# WORK TO BE COMPLETED
Take the records below and retype them line by line, from the first line through the one containing "functions are those"; stop there.

═══ SUPPLIED MATERIAL ═══

(* ===== verification/CString.v ===== *)
(** * CString: NUL-terminated strings and the C string functions the code calls

    A C string is the list of its characters before the terminator, so every
    list of characters here stands for a buffer that ends in NUL.  The
    functions are those of the C library (and its [_s] variants) that the
    modelled sources use, with their documented results. *)

From S2P Require Import Prelude.
From Stdlib Require Import Ascii.

Module Export CString.
Local Open Scope nat_scope.

Abbreviation cstr := (list ascii).

(** A string literal of the source. *)
Definition lit (s : string) : cstr := String.list_ascii_of_string s.

Definition NUL : ascii := Ascii.zero.
Definition slash : ascii := "/"%char.

Definition eqc (a b : ascii) : bool := Ascii.eqb a b.
Definition eqs (a b : cstr) : bool := bool_decide (a = b).

(** [*(p + i)] of a string: NUL at its end.  Reads past the terminator are not
    part of this function's contract; callers that could perform one say so. *)
Definition char_at (s : cstr) (i : nat) : ascii := nth i s NUL.

(** [strchr], as the index of the first occurrence. *)
Fixpoint strchr (s : cstr) (c : ascii) : option nat :=
  match s with
  | [] => None
  | x :: s => if eqc x c then Some 0 else S <$> strchr s c
  end.

(** [strrchr(s, c) == s]: the last occurrence is the first character. *)
Definition last_at_start (s : cstr) (c : ascii) : bool :=
  match s with
  | [] => false
  | x :: s => eqc x c && negb (bool_decide (c ∈ s))
  end.

(** [strncmp(a, b, n) == 0] *)
Fixpoint strncmp_eq (a b : cstr) (n : nat) {struct n} : bool :=
  match n, a, b with
  | O, _, _ => true
  | S _, [], [] => true
  | S n, x :: a, y :: b => eqc x y && strncmp_eq a b n
  | S _, _, _ => false
  end.

(** [strstr(s, w)], as the index of the first occurrence of [w]. *)
Fixpoint starts_with (s w : cstr) : bool :=
  match w, s with
  | [], _ => true
  | y :: w, x :: s => eqc x y && starts_with s w
  | _ :: _, [] => false
  end.

Fixpoint strstr (s w : cstr) : option nat :=
  if starts_with s w then Some 0
  else match s with
       | [] => None
       | _ :: s => S <$> strstr s w
       end.

(** [strcpy_s(buf, n, src)] succeeds when the terminator fits as well. *)
Definition strcpy_s_ok (n : nat) (src : cstr) : bool := length src <? n.
(** [strcat_s(buf, n, src)] on a buffer that holds [dst]. *)
Definition strcat_s_ok (n : nat) (dst src : cstr) : bool := length dst + length src <? n.

Definition tolower (c : ascii) : ascii :=
  let n := nat_of_ascii c in
  if (65 <=? n) && (n <=? 90) then ascii_of_nat (n + 32) else c.

(** ** Lemmas *)

Lemma eqc_spec a b : reflect (a = b) (eqc a b).
Proof. apply Ascii.eqb_spec. Qed.

Lemma strncmp_eq_prefix a b n :
  n <= length b -> strncmp_eq a b n = true <-> take n b `prefix_of` a.
Proof.
  revert a b. induction n as [|n IH]; intros a b Hn; simpl.
  { split; [intros _; apply prefix_nil|done]. }
  destruct b as [|y b]; simpl in Hn; [lia|]. destruct a as [|x a]; simpl.
  { split; [done|]. intros [k Hk]. done. }
  destruct (eqc_spec x y) as [->|Hne]; simpl.
  - rewrite (IH a b) by lia. split.
    + intros H. by apply prefix_cons.
    + intros H. by apply prefix_cons_inv_2 in H.
  - split; [done|]. intros H. apply prefix_cons_inv_1 in H. congruence.
Qed.

Lemma strncmp_eq_full a b :
  strncmp_eq a b (length b) = true <-> b `prefix_of` a.
Proof. rewrite strncmp_eq_prefix by done. by rewrite take_ge. Qed.

Lemma strchr_None s c : strchr s c = None <-> c ∉ s.
Proof.
  induction s as [|x s IH]; simpl; [set_solver|].
  destruct (eqc_spec x c) as [->|Hne]; [set_solver|].
  destruct (strchr s c); simpl; set_solver.
Qed.

Lemma strchr_Some s c i :
  strchr s c = Some i -> i < length s /\ s !! i = Some c /\ c ∉ take i s.
Proof.
  revert i; induction s as [|x s IH]; intros i; simpl; [done|].
  destruct (eqc_spec x c) as [->|Hne].
  - intros [= <-]. simpl. split; [lia|]. split; [done|set_solver].
  - destruct (strchr s c) as [j|] eqn:E; simpl; [|done].
    intros [= <-]. destruct (IH j eq_refl) as (H1 & H2 & H3). simpl.
    split; [lia|]. split; [done|set_solver].
Qed.
End CString.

═══

# TASK RESULT
(* ===== verification/CString.v ===== *)
(** * CString: NUL-terminated strings and the C string functions the code calls

    A C string is the list of its characters before the terminator, so every
    list of characters here stands for a buffer that ends in NUL.  The
    functions are those of the C library (and its [_s] variants) that the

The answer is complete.